(** * E-commerce dashboard metrics (lesson7_files/app.py)

    A shallow embedding of the KPI computations of [app.py]: the two
    scalar helpers [format_currency] and [calculate_trend_percentage], and
    the pandas expressions of [main] that compute revenue, order count,
    average order value, the monthly series, the category ranking, the
    satisfaction-by-delivery-bucket table and the average delivery time.

    Numbers.  The program computes with Python and numpy floats.  A finite
    value is modelled by an exact rational ([Fin q], results kept in lowest
    terms) and arithmetic is exact: the rounding of a sum, difference,
    product or quotient to the nearest binary float is not modelled, nor
    are overflow and the infinities.  [NaN] is kept as a value of its own,
    because pandas uses it as the null marker of a numeric column, [mean]
    of no values returns it, and the program passes such a mean on to
    [calculate_trend_percentage].  One place prints a digit that depends
    on the binary rounding of a quotient, the M branch of
    [format_currency]; there the quotient is rounded to the nearest double
    ([binary64_round]).

    Errors.  Python's true division raises [ZeroDivisionError] on a zero
    divisor (numpy's only warns); fallible code returns a [result], and a
    function shown never to raise here does not raise under numpy either.

    pandas.  [sum], [mean], [nunique], [groupby], [sort_values] and [head]
    are modelled by what they return on a column: nulls skipped, group keys
    sorted and without nulls, one entry per key. *)

From Stdlib Require Import ZArith QArith Qround Qabs Qpower List String Ascii Bool Lia Lqa.
From Stdlib Require Import DecimalString Permutation Sorted.
From Corelib Require Import PrimFloat SpecFloat FloatOps.
Import ListNotations.
(** * The 2D Ising simulation: Metropolis sweeps, domain analysis, step scheduler

    A shallow embedding of [services/isingCore.ts] (createGrid, performMCS,
    analyzeDomains), of [App.tsx] (the simulation loop, the actions
    handleReset and handleStep, the controls and the start-up) and of the
    drawing effect of [components/GridCanvas.tsx], with the properties of
    the engine stated and proved over it.

    JavaScript numbers are kept behind a small interface ([Number]) holding
    exactly the operations the source applies to them.  Three instances are
    given: IEEE-754 binary64 (what the program runs on), exact rationals, and
    the real numbers (where [Math.exp] is the exponential function). *)

From Stdlib Require Import ZArith QArith Qround Qabs Floats Reals Lra Lqa Lia.
From stdpp Require Import base option list numbers sets sorting relations.

Open Scope Z_scope.

(** ** JavaScript numbers *)

Class Number (num : Type) : Type := {
  n_add : num -> num -> num;      (* a + b *)
  n_sub : num -> num -> num;      (* a - b *)
  n_mul : num -> num -> num;      (* a * b *)
  n_div : num -> num -> num;      (* a / b *)
  n_neg : num -> num;             (* -a *)
  n_ofZ : Z -> num;               (* an integer literal or integer-valued variable *)
  n_floor : num -> Z;             (* Math.floor, on finite numbers *)
  n_lt : num -> num -> bool       (* a < b *)
}.

(** The source of [Math.random()]: the draws in the order they are made. *)
Definition Rng (num : Type) : Type := nat -> num.

(** *** binary64 *)

Definition float_floor (x : float) : Z :=
  match Prim2SF x with
  | S754_finite s m e =>
      let v := if s then Z.neg m else Z.pos m in
      if 0 <=? e then v * 2 ^ e else v / 2 ^ (- e)
  | _ => 0
  end.

Definition float_ofZ (z : Z) : float :=
  if z <? 0 then PrimFloat.opp (PrimFloat.of_uint63 (Uint63.of_Z (- z)))
  else PrimFloat.of_uint63 (Uint63.of_Z z).
(** * Mutation resolvers of the sick-fits backend

    A shallow embedding of [src/sick-fits/backend/src/resolvers/Mutation.js].

    Every resolver is an [async] function over a request context.  It is
    embedded as a computation in the monad [Async]: it reads and updates the
    database, appends to a trace of outward effects (cookies, mails, charges,
    console lines) and either resolves with a value or rejects with the
    exception that was thrown.  Nothing is rolled back on rejection: the world
    a rejected call leaves behind is the world at the [throw].

    The database client (Prisma), the password hasher, the token issuer, the
    mail transport and the payment gateway are libraries.  The tables are
    modelled as lists of typed rows in creation order; the remaining
    collaborators are the fields of the class [Externals].  The [info]
    argument of a resolver, the selection set of the GraphQL query, is not
    modelled: a query returns whole rows.

    Numbers are GraphQL [Int]s held in JavaScript numbers.  An integer-valued
    double is embedded as the integer in [Z] it denotes, and a sum or product
    is the exact result rounded to the nearest double, ties to even
    ([js_number]); below 2^53 nothing is rounded.  Strings are sequences of
    ASCII characters.

    A resolver runs from its first statement to its last without another
    call coming in between: the embedding is of calls made one after
    another.  Where a property depends on what happens between two
    [await]s, the steps are embedded one by one ([addToCart_lookup],
    [addToCart_write]).  The database client is embedded at work: a call is
    rejected for what the data gives (no such row, a payload the schema
    refuses, an email already taken), not for the loss of the connection;
    [jwt.sign] and [response.cookie] return. *)

From Stdlib Require Import Ascii String ZArith.
From stdpp Require Import base gmap strings list pretty.

(** ** Values, exceptions and effects *)

(** What an argument object or a [data] payload can hold in a field. *)
Inductive Value :=
| VNull
| VNum (n : Z)
| VStr (s : string)
| VConnect (id : string)        (* { connect: { id } } *)
| VSet (labels : list string).  (* { set: [...] } *)

Abbreviation Obj := (gmap string Value).
(** * RideTrack: receipt extraction pipeline and ride store (src/server.js)

    A shallow embedding of [server.js].  JavaScript strings are sequences
    of UTF-16 code units; the regular expressions of the two receipt parsers
    are kept as syntax trees and run by a backtracking matcher that follows
    the continuation-passing matcher of ECMA-262 (sec. 22.2.2); the SQLite
    store is an explicit state threaded through the request handlers. *)

From Stdlib Require Import Ascii String.
From Stdlib Require Import List Bool Arith ZArith NArith QArith Qabs Lia.
From Stdlib Require Import Permutation Sorted.
From Stdlib.Strings Require Byte.
Import ListNotations.

Set Implicit Arguments.
Close Scope Q_scope.

(* ================================================================= *)
(** ** JavaScript strings *)

Module JS.

Local Open Scope N_scope.

(** A code unit, and a string as the list of its code units. *)
Definition char := N.
Definition jsstring := list char.

(** Code units of a literal written in this file. *)
Definition lit (s : string) : jsstring :=
  List.map N_of_ascii (list_ascii_of_string s).

Definition char_eqb (a b : char) : bool := N.eqb a b.

Fixpoint str_eqb (a b : jsstring) : bool :=
  match a, b with
  | [], [] => true
  | x :: a', y :: b' => char_eqb x y && str_eqb a' b'
  | _, _ => false
  end.

Definition in_range (lo hi c : char) : bool := (N.leb lo c && N.leb c hi)%bool.

Definition is_digit (c : char) : bool := in_range 48 57 c.
Definition is_upper (c : char) : bool := in_range 65 90 c.
Definition is_lower (c : char) : bool := in_range 97 122 c.

(** [\w] without the [u] flag: [A-Za-z0-9_]. *)
Definition is_word (c : char) : bool :=
  (is_upper c || is_lower c || is_digit c || char_eqb c 95)%bool.

(** WhiteSpace and LineTerminator code points: the set of [\s] and of
    [String.prototype.trim]. *)
Definition is_space (c : char) : bool :=
  (in_range 9 13 c || char_eqb c 32 || char_eqb c 160 || char_eqb c 5760
   || in_range 8192 8202 c || char_eqb c 8232 || char_eqb c 8233
   || char_eqb c 8239 || char_eqb c 8287 || char_eqb c 12288
   || char_eqb c 65279)%bool.

(** LineTerminator: what [.] refuses without the [s] flag. *)
Definition is_line_terminator (c : char) : bool :=
  (char_eqb c 10 || char_eqb c 13 || char_eqb c 8232 || char_eqb c 8233)%bool.

Definition lower_char (c : char) : char := if is_upper c then (c + 32)%N else c.
Definition upper_char (c : char) : char := if is_lower c then (c - 32)%N else c.

(** [String.prototype.toLowerCase].  Only the ASCII letters are mapped: the
    source compares the result with ASCII literals only (['uber'], ['99'],
    the month names reached through [\w+]), and no code unit outside ASCII
    has a lower-case mapping that contains a code unit of those literals. *)
Definition toLowerCase (s : jsstring) : jsstring := List.map lower_char s.

Fixpoint startsWith (s p : jsstring) : bool :=
  match p, s with
  | [], _ => true
  | a :: p', b :: s' => char_eqb a b && startsWith s' p'
  | _ :: _, [] => false
  end.

(** [String.prototype.includes]. *)
Fixpoint includes (s p : jsstring) : bool :=
  startsWith s p ||
  match s with
  | [] => false
  | _ :: s' => includes s' p
  end.

(** [String.prototype.replace] with a one-character string pattern: only
    the first occurrence is replaced. *)
Fixpoint replace_first (a b : char) (s : jsstring) : jsstring :=
  match s with
  | [] => []
  | c :: s' => if char_eqb c a then b :: s' else c :: replace_first a b s'
  end.

Fixpoint trimStart (s : jsstring) : jsstring :=
  match s with
  | c :: s' => if is_space c then trimStart s' else s
  | [] => []
  end.

(** [String.prototype.trim]. *)
Definition trim (s : jsstring) : jsstring :=
  rev (trimStart (rev (trimStart s))).

(** Truthiness of a string: the empty string is falsy. *)
Definition str_truthy (s : jsstring) : bool :=
  match s with [] => false | _ => true end.

(** [x || ''] for a possibly missing string [x]. *)
Definition or_empty (x : option jsstring) : jsstring :=
  match x with Some s => if str_truthy s then s else [] | None => [] end.

End JS.
Export JS.

(* ================================================================= *)
(** ** Regular expressions *)

Module RegExp.

Local Open Scope nat_scope.

(** Pattern syntax, as far as the six patterns of the source need it. *)
Inductive regex : Type :=
| Chr (a : char)                         (* a pattern character *)
| Cls (p : char -> bool)                 (* a class: \d \s \w [..] *)
| Dot                                    (* . *)
| Eos                                    (* $ without the m flag *)
| Seq (r1 r2 : regex)
| Alt (r1 r2 : regex)                    (* r1|r2 *)
| Group (i : nat) (r : regex)            (* i-th capturing group *)
| Repeat (r : regex) (min : nat) (max : option nat) (greedy : bool).

Record flags : Type := { ignoreCase : bool; dotAll : bool }.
---
Give again, word for word, the lines of the listing, starting at its first line and ending with the line containing "are modelled by".

(** * E-commerce dashboard metrics (lesson7_files/app.py)

    A shallow embedding of the KPI computations of [app.py]: the two
    scalar helpers [format_currency] and [calculate_trend_percentage], and
    the pandas expressions of [main] that compute revenue, order count,
    average order value, the monthly series, the category ranking, the
    satisfaction-by-delivery-bucket table and the average delivery time.

    Numbers.  The program computes with Python and numpy floats.  A finite
    value is modelled by an exact rational ([Fin q], results kept in lowest
    terms) and arithmetic is exact: the rounding of a sum, difference,
    product or quotient to the nearest binary float is not modelled, nor
    are overflow and the infinities.  [NaN] is kept as a value of its own,
    because pandas uses it as the null marker of a numeric column, [mean]
    of no values returns it, and the program passes such a mean on to
    [calculate_trend_percentage].  One place prints a digit that depends
    on the binary rounding of a quotient, the M branch of
    [format_currency]; there the quotient is rounded to the nearest double
    ([binary64_round]).

    Errors.  Python's true division raises [ZeroDivisionError] on a zero
    divisor (numpy's only warns); fallible code returns a [result], and a
    function shown never to raise here does not raise under numpy either.

    pandas.  [sum], [mean], [nunique], [groupby], [sort_values] and [head]
    are modelled by what they return on a column: nulls skipped, group keys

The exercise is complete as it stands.